LES ENVIRONS DE PRESCOTTLe film est divisé en trois parties. La première suit Prescott jetant des pierres après avoir quitté l'église ; la deuxième se rebelle contre sa famille et s'enferme dans sa chambre ; et la troisième, debout devant les invités, monte sur scène. Si cette structure s'apparente à un récit dramatique, Corbet la construit comme une symphonie musicale. Les compositions de Scott Walker deviennent des éléments porteurs du récit, et non un accompagnement. Dans la scène finale, Prescott apparaît adulte. Il est devenu un dirigeant autoritaire qui dirige non pas sa famille, mais une nation. On comprend que le film raconte la construction d'un tyran, et non la naissance d'un leader. Bien sûr, le récit manque de contexte ; la transformation de Prescott aurait pu être illustrée par davantage de scènes d'intérieur. Certaines transitions reposent trop sur le symbolisme. Cependant, cela n'affaiblit pas la puissance du film. Au contraire, on peut considérer que sa grande ouverture à l'interprétation le place au-delà du récit biographique classique. Alors, est-il justifié d'avoir peur des enfants qui grandissent aujourd'hui ? À mon avis : oui. Parce que le système qui les a élevés est le même, voire plus rigide.

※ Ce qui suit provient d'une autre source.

(* ===== verification/CuckooThms.v ===== *)
(** * Theorems of the cuckoo cache

    The contract of the cache's operations, from the lemmas of [CuckooSpec],
    and, in [CuckooDemo], concrete caches: the theorems applied to them, and
    the computed behaviours their hypotheses exclude. *)
From S2P Require Import Prelude KvItem Cuckoo CuckooSpec.

Section Claims.
Context (hash : nat -> bytes -> Z) (draw : Z) (c : Config) (now : Z).
Implicit Types (i pos : Z) (data s key : bytes) (v : Value).



(** C35. With displacements at most 3 deep (2 is the default), after any history of
    operations within the bounds of the item format ([op_ok]: no key over 255
    bytes, no byte value that is empty or over 255 bytes, unless the item is too
    large and refused): every occupied slot is well formed and a candidate
    position of its key, and no two live items share a key. Deeper chains can
    return to their start ([displacement_cycle]), and empty values overflow
    their slot ([empty_value_overflows]). *)
Theorem cuckoo_reachable_inv data :
  (max_displace c <= 3)%nat -> reachable hash c now data -> inv hash c now data.
Proof. apply reachable_inv_aux. Qed.

(** [get] answers with a live item of the key and changes nothing, or answers
    [None], clearing at most an expired copy; a live item of the key is then
    missed only behind an expired copy of it. *)
Theorem cuckoo_get_spec key data :
  inv hash c now data ->
  let (found, data') := get hash c now key data in
  match found with
  | Some off => data' = data /\ exists i, valid c i /\ off = slot_offset c i /\
      s_live now (slot_at c i data) /\ s_key (slot_at c i data) = key
  | None => live_items c now data' ≡ₚ live_items c now data /\
      ((forall s, s ∈ live_items c now data -> s_key s <> key) \/
       ~ no_expired_copy c now key data)
  end.
Proof.
  intros Hi. assert (H := inv_wf _ _ _ _ Hi). assert (Hs := wf_sized c _ H). unfold get.
  destruct (get_from_spec c now key (positions hash c key) data H) as [[-> Hn]|(i & Hin & Hh & ->)].
  { by apply positions_valid, Hs. }
  - split; [done|]. left. intros s. apply (no_live_copy_spec hash); [apply Hi|].
    intros i Hin Hl Hk. apply (Hn i Hin). split; [apply Hl|done].
  - assert (Hv := candidate_valid hash c i key data Hs Hin). case_decide as Hl.
    + split; [done|]. exists i. split_and!; try done. apply Hh.
    + split.
      * by apply (kept_live _ _ _ _ (kept_clear c now i data H Hv Hl)).
      * right. intros Hf. by apply Hl, Hf.
Qed.

(** [delete], without an expired copy of the key in the way: it answers
    whether the key was live, and removes exactly that item. *)
Theorem cuckoo_delete_spec key data :
  inv hash c now data -> no_expired_copy c now key data ->
  let (deleted, data') := delete hash c now key data in
  (forall s, s ∈ live_items c now data' -> s_key s <> key) /\
  if deleted then exists s, s_key s = key /\ live_items c now data ≡ₚ s :: live_items c now data'
  else data' = data.
Proof.
  intros Hi Hf. assert (H := inv_wf _ _ _ _ Hi). assert (Hs := wf_sized c _ H). unfold delete.
  destruct (delete_from_spec c now key (positions hash c key) data H)
    as [[-> Hn]|(i & Hin & Hh & ->)].
  { by apply positions_valid, Hs. }
  - split; [|done]. intros s. apply (no_live_copy_spec hash); [apply Hi|].
    intros i Hin Hl Hk. apply (Hn i Hin). split; [apply Hl|done].
  - assert (Hv := candidate_valid hash c i key data Hs Hin).
    assert (Hl := Hf i Hv Hh). rewrite bool_decide_eq_true_2 by done.
    pose proof (live_clear c now i data Hs Hv) as P. unfold if_live in P.
    rewrite decide_True in P by done. simpl in P. split.
    + intros s Hin'. eapply nodup_rest; [apply Hi|by symmetry|apply Hh|done].
    + exists (slot_at c i data). split; [apply Hh|by symmetry].
Qed.

(** The numeric operations: the item of the key holds the new value and keeps
    its key and expiry, no other slot changes; on a miss or a byte value,
    nothing does. *)
Theorem cuckoo_numeric_spec op (rhs : Z) key data :
  inv hash c now data ->
  op = (wrapping_add hash c now, fun n => u64 (n + rhs)) \/
  op = (saturating_sub hash c now, fun n => sat_sub n rhs) ->
  let '(r, data') := op.1 key rhs data in
  match r with
  | Ok off => exists i n, off = slot_offset c i /\ valid c i /\ s_live now (slot_at c i data) /\
      s_key (slot_at c i data) = key /\ TinyItem.value 0 (slot_at c i data) = U64 n /\
      (fits 64 (op.2 n) -> TinyItem.value off data' = U64 (op.2 n)) /\
      s_key (slot_at c i data') = key /\
      s_expire (slot_at c i data') = s_expire (slot_at c i data) /\
      forall j, valid c j -> j <> i -> slot_at c j data' = slot_at c j data
  | Err NotNumeric => data' = data /\ exists i b, valid c i /\ s_live now (slot_at c i data) /\
      s_key (slot_at c i data) = key /\ TinyItem.value 0 (slot_at c i data) = Bytes b
  | Err NotFound => data' = data /\ forall s, s ∈ live_items c now data -> s_key s <> key
  | Err (ItemOversized _ _) => False
  end.
Proof.
  intros Hi Hop.
  assert (exists f, op.2 = f /\ op.1 key rhs data =
            numeric_op hash c now (TinyItem.update f) key data) as (f & -> & ->)
    by (destruct Hop as [-> | ->]; eexists; split; reflexivity).
  pose proof (numeric_op_aux hash c f now key data Hi) as Hn.
  destruct (numeric_op _ _ _ _ _ _) as [[off|[]] data']; try done.
  destruct Hn as (i & n & ? & Hv & ? & ? & ? & ? & E & ? & ? & _ & ?).
  exists i, n. split_and!; try done. intros j Hj Hne.
  rewrite (slot_at_insert c i j _ data data' Hv Hj E). by rewrite decide_False.
Qed.
End Claims.

(** ** Concrete caches

    Keys are single bytes. [spread] gives each key its own candidates; with
    [fixed] every key has the candidates 0, 1, 2, 3. *)
Module CuckooDemo.
Definition spread (n : nat) (key : bytes) : Z := (nth 0 key 0 + Z.of_nat n * 3).
Definition fixed (n : nat) (key : bytes) : Z := Z.of_nat n.

Definition builder (levels : nat) : Builder :=
  {| b_item_size := 16; b_nitem := 5; b_max_displace := levels; b_policy := Expire;
     b_max_ttl := 2592000 |}.
Definition config (levels : nat) : Config :=
  {| item_size := 16; nitem := 5; max_displace := levels; max_ttl := 2592000; policy := Expire |}.
Definition empty : bytes := replicate 80 0.

Definition sec (n : Z) : Duration := {| secs := n; nanos := 0 |}.
Definition put k n := OpInsert [k] (U64 n) (sec 100).

Definition run (hash : nat -> bytes -> Z) (levels : nat) (ops : list Op) : bytes :=
  fold_left (fun d op => exec hash (config levels) 0 1 op d) ops empty.

Lemma tiny_args_u64 k n : 0 <= n < 2 ^ 64 -> tiny_args 16 [k] (U64 n).
Proof. intros. split; [vm_compute; congruence|]. split; [vm_compute; congruence|done]. Qed.

Lemma run_reachable hash levels ops :
  Forall (op_ok (config levels)) ops -> reachable hash (config levels) 1 (run hash levels ops).
Proof.
  intros H. unfold run. assert (reachable hash (config levels) 1 empty) as R.
  { change empty with (exec hash (config levels) 0 1 OpClear empty).
    apply (reach_op _ _ 0 1 0 OpClear empty); [|lia|split; [lia|by vm_compute]|done].
    apply (reach_new _ _ (builder levels)); [by vm_compute|vm_compute; congruence]. }
  revert R. generalize empty. induction H as [|op ops Ho H IH]; intros d R; [done|].
  apply IH. apply (reach_op _ _ 1); [done|lia|split; [lia|by vm_compute]|done].
Qed.

Definition filled : bytes := run spread 2 [put 1 10; put 2 20; put 3 30].

Lemma filled_inv : inv spread (config 2) 1 filled.
Proof.
  apply reachable_inv_aux; [simpl; lia|]. apply run_reachable.
  repeat constructor; try (right; by apply tiny_args_u64); vm_compute; congruence.
Qed.

(** Slot by slot, by computation. *)
Definition expired_copies (now : Z) (key : bytes) (c : Config) (data : bytes) : list bytes :=
  filter (fun s => s_expire s <> 0 /\ ~ s_live now s /\ s_key s = key) (slots c data).

Lemma no_expired_copy_compute now key c data :
  expired_copies now key c data = [] -> no_expired_copy c now key data.
Proof.
  intros E i Hi [He Hk]. destruct (decide (s_live now (slot_at c i data))) as [|Hn]; [done|].
  assert (slot_at c i data ∈ expired_copies now key c data) as Hin.
  { apply list_elem_of_filter. split; [done|]. apply list_elem_of_lookup.
    eexists. by apply slots_lookup. }
  rewrite E in Hin. by apply elem_of_nil in Hin.
Qed.




Lemma cuckoo_reachable_inv_witness : inv spread (config 2) 1 filled.
Proof.
  apply cuckoo_reachable_inv; [simpl; lia|]. apply run_reachable.
  repeat constructor; try (right; by apply tiny_args_u64); vm_compute; congruence.
Defined.

Lemma cuckoo_get_spec_witness :
  let (found, data') := get spread (config 2) 1 [2] filled in
  match found with
  | Some off => data' = filled /\ exists i, valid (config 2) i /\ off = slot_offset (config 2) i /\
      s_live 1 (slot_at (config 2) i filled) /\ s_key (slot_at (config 2) i filled) = [2]
  | None => live_items (config 2) 1 data' ≡ₚ live_items (config 2) 1 filled /\
      ((forall s, s ∈ live_items (config 2) 1 filled -> s_key s <> [2]) \/
       ~ no_expired_copy (config 2) 1 [2] filled)
  end.
Proof. apply (cuckoo_get_spec spread (config 2) 1 [2] filled). apply filled_inv. Defined.

Lemma cuckoo_delete_spec_witness :
  let (deleted, data') := delete spread (config 2) 1 [2] filled in
  (forall s, s ∈ live_items (config 2) 1 data' -> s_key s <> [2]) /\
  if deleted then exists s, s_key s = [2] /\
    live_items (config 2) 1 filled ≡ₚ s :: live_items (config 2) 1 data'
  else data' = filled.
Proof.
  apply (cuckoo_delete_spec spread (config 2) 1 [2] filled); [apply filled_inv|].
  by apply no_expired_copy_compute.
Defined.

Lemma cuckoo_numeric_spec_witness :
  let op := (wrapping_add spread (config 2) 1, fun n => u64 (n + 5)) in
  let '(r, data') := op.1 [2] 5 filled in
  match r with
  | Ok off => exists i n, off = slot_offset (config 2) i /\ valid (config 2) i /\
      s_live 1 (slot_at (config 2) i filled) /\
      s_key (slot_at (config 2) i filled) = [2] /\
      TinyItem.value 0 (slot_at (config 2) i filled) = U64 n /\
      (fits 64 (op.2 n) -> TinyItem.value off data' = U64 (op.2 n)) /\
      s_key (slot_at (config 2) i data') = [2] /\
      s_expire (slot_at (config 2) i data') = s_expire (slot_at (config 2) i filled) /\
      forall j, valid (config 2) j -> j <> i ->
        slot_at (config 2) j data' = slot_at (config 2) j filled
  | Err NotNumeric => data' = filled /\ exists i b, valid (config 2) i /\
      s_live 1 (slot_at (config 2) i filled) /\
      s_key (slot_at (config 2) i filled) = [2] /\
      TinyItem.value 0 (slot_at (config 2) i filled) = Bytes b
  | Err NotFound => data' = filled /\
      forall s, s ∈ live_items (config 2) 1 filled -> s_key s <> [2]
  | Err (ItemOversized _ _) => False
  end.
Proof.
  apply (cuckoo_numeric_spec spread (config 2) 1
           (wrapping_add spread (config 2) 1, fun n => u64 (n + 5)) 5 [2] filled).
  - apply filled_inv.
  - by left.
Defined.

(** An expired copy in an earlier candidate slot than the new one, which
    [find_slot_for_insert] puts in an empty slot first: the [get] that follows
    misses the live item, and [delete] answers [false] and leaves it. *)
Example expired_copy_hides_insert :
  let c := config 2 in
  let d := (insert fixed 0 c 0 [7] (U64 1) (sec 1) empty).2 in
  let d := (insert fixed 0 c 5 [7] (U64 2) (sec 9) d).2 in
  (get fixed c 5 [7] d).1 = None /\ (delete fixed c 5 [7] d).1 = false /\
  (get fixed c 5 [7] (delete fixed c 5 [7] d).2).1 = Some 16.
Proof. by vm_compute. Qed.

(** With five levels a displacement chain can come back to the slot it
    started from: key 3 is moved to slot 1, which is not a candidate of it,
    and can no longer be found, though its item is live. *)
Definition cyclic (n : nat) (key : bytes) : Z :=
  nth n (match key with
         | [1] => [1; 3; 3; 0] | [2] => [2; 1; 1; 1] | [3] => [0; 2; 2; 2]
         | [4] => [4; 3; 3; 3] | [9] => [4; 4; 4; 4] | _ => [0; 0; 0; 0]
         end) 0.

Definition chain (levels : nat) : bytes :=
  run cyclic levels
    [put 8 0; put 3 30; put 2 20; put 9 90; put 4 40; OpDelete [8]; OpDelete [9]; put 1 10; put 5 50].

Example displacement_cycle :
  let c := config 5 in
  (get cyclic c 1 [3] (chain 5)).1 = None /\
  map s_key (live_items c 1 (chain 5)) = [[5]; [3]; [2]; [1]; [4]].
Proof. by vm_compute. Qed.

(** A time to live below one second in the cache's first second expires at 0,
    which marks an empty slot: the insert answers [Ok] and stores nothing. *)
Example subsecond_ttl_lost :
  let c := config 2 in
  let (r, d) := insert fixed 0 c 0 [7] (U64 1) {| secs := 0; nanos := 500000000 |} empty in
  r = Ok tt /\ (get fixed c 0 [7] d).1 = None.
Proof. by vm_compute. Qed.

(** An empty byte value is read back as a number, from past the end of the
    item; a numeric update of it then overwrites the next slot. *)
Example empty_value_overflows :
  let c := config 2 in
  let k := [1; 2; 3; 4; 5; 6; 7; 8; 9; 10] in
  let d := (insert fixed 0 c 0 k (Bytes []) (sec 9) empty).2 in
  let d := (insert fixed 0 c 0 [7] (U64 1) (sec 9) d).2 in
  TinyItem.value 0 d = U64 (2 ^ 56 * 9 + 2 ^ 24 + 7 * 2 ^ 8) /\
  TinyItem.expire 16 d = 9 /\
  TinyItem.expire 16 (wrapping_add fixed c 0 k (2 ^ 56) d).2 = 10.
Proof. by vm_compute. Qed.
End CuckooDemo.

Non pas l'amour, mais la récompense et la punition, non pas l'égalité, mais la hiérarchie, non pas le dialogue, mais l'obéissance. Les figures autoritaires, empathiques et narcissiques qui nous entourent aujourd'hui… Tout comme Prescott, elles grandissent en dirigeant la colère et le désir de contrôle refoulés de leur enfance contre une nation, une société. Inutile de mentionner leurs noms. Car elles sont toutes issues du même laboratoire obscur. Elles portent en elles le même fantôme.
PÉDAGOGIE ET PATHOLOGIELe film présente une image pédagogique saisissante. Chaque figure qui façonne le monde intérieur de Prescott – mère, père, nounou, prêtre – est soit oppressive, manipulatrice, soit totalement négligente. Aucune d'elles n'établit de véritable lien ontologique avec lui. Prescott comble donc son vide émotionnel par le pouvoir. C'est la condition préalable au fascisme. Un individu incapable de communiquer avec les autres apprend les rapports de force. Nous avons dépassé les dirigeants d'aujourd'hui ; les enfants ne font pas exception. La violence du capitalisme masquée par l'esthétique numérique, le narcissisme des réseaux sociaux, la pression invisible au sein des familles, les normes éducatives obsédées par la réussite… Tout cela crée un terreau fertile pour la prolifération de nouveaux Prescott. Qu'il s'agisse de celui qui poignarde quelqu'un au marché de Kadıköy, de celui qui attaque la circulation avec un démonte-pneu ou de celui qui menace les joueurs d'échecs sur la plage… Chaque enfant, s'il n'est pas façonné par l'amour et le savoir, porte en lui le sombre héritage du pouvoir. L'Enfance d'un leader de Brady Corbet démontre, avec un langage cinématographique convaincant, comment cet héritage s'incarne dès l'enfance. Si l'individu comble son « néant » par la peur, l'autorité ou le ressentiment, l'oppression s'accentue. Le leader fasciste est d'abord un « néant ». Puis ce néant est imprégné de pouvoir.